Vi de relance o meu corpo na cama, mas tratei de me afastar logo. Não queria correr o risco de me assustar e acabar acordando, colocando tudo a perder. Estava na minha primeira experiência fora do corpo e eu não via a hora de compartilhar para meus coleguinhas de turma. Bem… vamos dar uma volta e ver do que se trata.

Será que eu consigo atravessar a porta no melhor estilo Ghost? Estiquei o braço até a porta do meu carro e comecei a exercer pressão. Não é como se ela não tivesse lá. A porte ofereceu uma pequena resistência no começo, mas do mesmo jeito que eu me lembrava que acontecia na hora de voar, depois que rompi a primeira barreira da porta, o resto do corpo passou com extrema naturalidade.

Adorei! Tudo ali era legal. As cores eram levemente mais frias. Meus móveis estavam todos lá. Sim, eu sentia um leve desequilíbrio corporal, apesar do mesmo ter permanecido na minha cama. A gente leva um tempo para se acostumar com essa nova relação com o mundo exterior.

Eu havia tomado gosto pela coisa, uma parede atrás da outra. Não sabia mais onde estava. Eu já tinha atravessado cômodos que não era meus, provavelmente de um vizinho. Foi então que eu avistei mais alguém ali.

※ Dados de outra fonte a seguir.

(** * paip/logic.py: a small logic-programming engine

    A shallow embedding of the term classes ([Atom], [Var], [Relation],
    [Clause]), of [unify], of [Var.lookup] / [Relation.bind_vars], of the
    clause [Database] and of the backtracking prover [prove] / [prove_all].

    Conventions of the embedding:
    - a binding dictionary is a [gmap string term] keyed by the variable's
      name ([Var.__hash__] and [Var.__eq__] both go through [self.var]);
    - the value [False] that the engine uses for failure is [Failure];
    - recursion that the source does not bound (unification through a cyclic
      dictionary, expansion of [X -> f(X)], resolution itself) carries a
      recursion budget; [None] there means the budget ran out;
    - [logging.debug] calls have no effect on any result and are left out. *)

From stdpp Require Import gmap strings list fin_maps.
From Stdlib Require Import DecimalString DecimalNat.

#[local] Set Warnings "-register-all".

(** ** Terms *)

(** The four classes of the source.  [Atom.atom] is an opaque literal that is
    only ever compared with [==]; it is a string here. *)
Inductive term : Type :=
  | Atom (atom : string)
  | Var (var : string)
  | Relation (pred : string) (args : list term)
  | Clause (head : term) (body : list term).
(** X13. [polyak_averaging] never adds or removes a destination key: when it
    returns, the destination has exactly the keys it had before; and it
    cannot return when a source entry that is not a skipped equivariant
    module has no counterpart in the destination: it raises instead. *)
Theorem polyak_averaging_keys (src dst : gmap string param) (mix : R) :
  (forall dst', polyak_averaging src dst mix = Ok dst' -> dom dst' = dom dst) /\
  (forall k v, src !! k = Some v -> (forall e, v <> EquivariantModule e) ->
               dst !! k = None ->
               exists err, polyak_averaging src dst mix = Raise err).
Proof.
  unfold polyak_averaging. split.
  - intros dst' Hfold. by destruct (polyak_fold_keys _ _ _ _ Hfold).
  - intros k v Hk Hne Hnone.
    destruct (foldl _ _ _) as [dst'|err] eqn:Hfold; [|by exists err].
    destruct (polyak_fold_keys _ _ _ _ Hfold) as [_ Hin].
    assert (k ∈ dom dst) as Hdom.
    { apply (Hin k v); [|exact Hne]. by apply elem_of_map_to_list. }
    apply elem_of_dom in Hdom as [d Hd]. congruence.
Qed.

Lemma polyak_averaging_keys_witness :
  exists err, polyak_averaging src_tree ∅ (1 / 2) = Raise err.
Proof.
  destruct (polyak_averaging_keys src_tree ∅ (1 / 2)) as [_ Hmissing].
  apply (Hmissing "w" (Tree [1])).
  - unfold src_tree. by rewrite lookup_singleton_eq.
  - intros e. discriminate.
  - apply lookup_empty.
Defined.

(** ** [polyak_averaging]: repeated averaging *)

Lemma zip_with_blend_compose (mix m : R) (s d : list R) :
  zip_with (fun x y => mix * x + (1 - mix) * y) s
           (zip_with (fun x y => m * x + (1 - m) * y) s d)
  = zip_with (fun x y => (1 - (1 - mix) * (1 - m)) * x
                         + (1 - (1 - (1 - mix) * (1 - m))) * y) s d.
Proof.
  revert d. induction s as [|x s IH]; intros [|y d]; simpl; try done.
  rewrite IH. f_equal. ring.
Qed.
(** * evfi helpers: typed dataset codec, table lookups and quarter dates

    A shallow embedding of [helpers.py].  The helpers are thin Python
    functions over pandas, so the development has three layers:

    - the Python primitives the helpers use themselves ([str.rstrip],
      [str.split], [",".join], [next(f)], [dict(zip(..))], the [with]
      statement);
    - the fragment of pandas the helpers call ([DataFrame.to_csv],
      [read_csv], boolean-mask [.loc], [pd.Timestamp]);
    - the helpers, written line by line after the source.

    pandas is the pandas of the 2.x releases with its C parser: a column
    of strings has dtype [object], and a column of timestamps has dtype
    [datetime64[ns]].  Text is a [string] whose characters are the code
    points 0..255.  Integers are [Z]. *)

From Stdlib Require Import String Ascii List ZArith Lia Bool Arith.
From Stdlib Require Import DecimalString DecimalZ.
Import ListNotations.

Local Open Scope string_scope.
Local Open Scope Z_scope.

(* ================================================================== *)
(** * Python: exceptions and results *)
(* ================================================================== *)

(** The exception classes that the helpers can propagate.  pandas'
    [OutOfBoundsDatetime] and [IntCastingNaNError] are subclasses of
    [ValueError] and are folded into it. *)
Inductive exn : Type :=
| StopIteration
| IndexError
| ValueError
| OverflowError
| TypeError
| ParserError
| FileNotFoundError.

(** Result of running a helper.  [Unmodelled] marks inputs on which the
    embedded fragment of pandas says nothing (column types that are
    inferred or have an unknown tag, records shorter than the header,
    quotes outside the CSV grammar, values that only a fallback conversion
    of [read_csv] could accept).  The theorems below state outcomes that
    are [Return] or [Raise], or compare the outcomes of two runs. *)
Inductive outcome (A : Type) : Type :=
| Return (a : A)
| Raise (e : exn)
| Unmodelled.

Arguments Return {A} a.
Arguments Raise {A} e.
Arguments Unmodelled {A}.

Definition bind {A B : Type} (m : outcome A) (k : A -> outcome B) : outcome B :=
  match m with
  | Return a => k a
  | Raise e => Raise e
  | Unmodelled => Unmodelled
  end.

Notation "x <- m ;; k" := (bind m (fun x => k))
  (at level 61, m at next level, right associativity).

(* ================================================================== *)
(** * Lookups in the mapping table *)
(* ================================================================== *)

(** One row of the municipality/region mapping table: two integer
    identifier columns and six name columns. *)
Record mapping_row : Type := mk_mapping_row {
  municipality_id : Z;
  region_id : Z;
  region_fi : string;
  region_sv : string;
  region_en : string;
  municipality_fi : string;
  municipality_sv : string;
  municipality_en : string
}.

Definition mappings_table : Type := list mapping_row.

(** [mappings.loc[mask, column]]: the cells of [column] in the rows selected
    by the boolean mask, in table order. *)
Definition loc {A : Type} (mask : mapping_row -> bool) (column : mapping_row -> A)
    (mappings : mappings_table) : list A :=
  map column (filter mask mappings).

(** [series.empty] *)
Definition empty {A : Type} (series : list A) : bool :=
  match series with
  | [] => true
  | _ :: _ => false
  end.

(** [series.values[0]]: indexing an empty array raises [IndexError]. *)
Definition values_0 {A : Type} (series : list A) : outcome A :=
  match series with
  | [] => Raise IndexError
  | v :: _ => Return v
  end.

(** [get_rid_by_mid(municipality_id, mappings)] *)
Definition get_rid_by_mid (mid : Z) (mappings : mappings_table) : outcome (option Z) :=
  let match_ := loc (fun r => municipality_id r =? mid) region_id mappings in
  if empty match_ then Return None
  else v <- values_0 match_ ;; Return (Some v).

(** [get_rid_by_name(region_name, mappings)] *)
Definition get_rid_by_name (region_name : string) (mappings : mappings_table)
    : outcome (option Z) :=
  if String.eqb region_name "WHOLE COUNTRY" then Return (Some 0)
  else
    let match_ :=
      loc (fun r => String.eqb (region_fi r) region_name
                    || String.eqb (region_sv r) region_name
                    || String.eqb (region_en r) region_name)
          region_id mappings in
    if empty match_ then Return None
    else v <- values_0 match_ ;; Return (Some v).

(** [get_mid_by_name(municipality_name, mappings)] *)
Definition get_mid_by_name (municipality_name : string) (mappings : mappings_table)
    : outcome (option Z) :=
  let match_ :=
    loc (fun r => String.eqb (municipality_fi r) municipality_name
                  || String.eqb (municipality_sv r) municipality_name
                  || String.eqb (municipality_en r) municipality_name)
        municipality_id mappings in
  if empty match_ then Return None
  else v <- values_0 match_ ;; Return (Some v).

(** [get_name_by_mid(municipality_id, mappings)]: indexes [.values[0]]
    directly, without the [match.empty] test of its siblings. *)
Definition get_name_by_mid (mid : Z) (mappings : mappings_table)
    : outcome (option string) :=
  municipality_name <-
    values_0 (loc (fun r => municipality_id r =? mid) municipality_en mappings) ;;
  Return (Some municipality_name).

(* ================================================================== *)
(** * Quarter dates *)
(* ================================================================== *)

(** A calendar date as [pd.Timestamp(year, month, day)] holds it. *)
Record Timestamp : Type := mk_Timestamp {
  ts_year : Z;
  ts_month : Z;
  ts_day : Z
}.

(** Years that Python's [datetime] accepts ([MINYEAR] to [MAXYEAR]).
    [pd.Timestamp] is a [datetime] subclass, so no pandas release accepts a
    year outside this range; releases with nanosecond-only timestamps
    accept fewer. *)
Definition datetime_year (year : Z) : bool :=
  (1 <=? year) && (year <=? 9999).

(** How the constructor refuses a year outside that range: its arguments
    are converted to C integers first, so a year that does not fit 32 bits
    is an [OverflowError]; any other year is a [ValueError]. *)
Definition datetime_refusal (year : Z) : exn :=
  if (- 2 ^ 31 <=? year) && (year <=? 2 ^ 31 - 1) then ValueError else OverflowError.

Section Quarter.

(** The years the installed pandas can represent in a [Timestamp], and the
    exception with which it refuses each of the others. *)
Variable representable : Z -> bool.
Variable refusal : Z -> exn.

(** [pd.Timestamp(year, month, day)] for a day that exists in every year
    (the helper only passes month ends of 30 and 31 days): raises when the
    year cannot be represented. *)
Definition pd_Timestamp (year month day : Z) : outcome Timestamp :=
  if representable year then Return (mk_Timestamp year month day)
  else Raise (refusal year).

(** [get_last_day_of_quarter(year, quarter)]; falling off the end of the
    [if]/[elif] chain returns [None]. *)
Definition get_last_day_of_quarter (year quarter : Z) : outcome (option Timestamp) :=
  if quarter =? 1 then t <- pd_Timestamp year 3 31 ;; Return (Some t)
  else if quarter =? 2 then t <- pd_Timestamp year 6 30 ;; Return (Some t)
  else if quarter =? 3 then t <- pd_Timestamp year 9 30 ;; Return (Some t)
  else if quarter =? 4 then t <- pd_Timestamp year 12 31 ;; Return (Some t)
  else Return None.

End Quarter.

Seja quem ou o que fosse, estava de costas para mim. Demorei um tempo para entender o seu comportamento. Ele parecia excitado ou agitado. Estava virado para a parede e a atravessava até o outro cômodo e logo voltava. Por um segundo, me lembrou um glitch em um videogame em que os NPCs ficam atravessando objetos como se eles não tivessem lá.

Logo vi que ele não estava sozinho. Outro espírito com crise de ansiedade entrando e saindo através das paredes. E, mais um! O terceiro espírito estava, literalmente, se masturbando.

Definitivamente eu nunca recebi nenhuma informação sobre algazarras de espíritos nas minhas aulas. Será que estava correndo algum risco ficando ali?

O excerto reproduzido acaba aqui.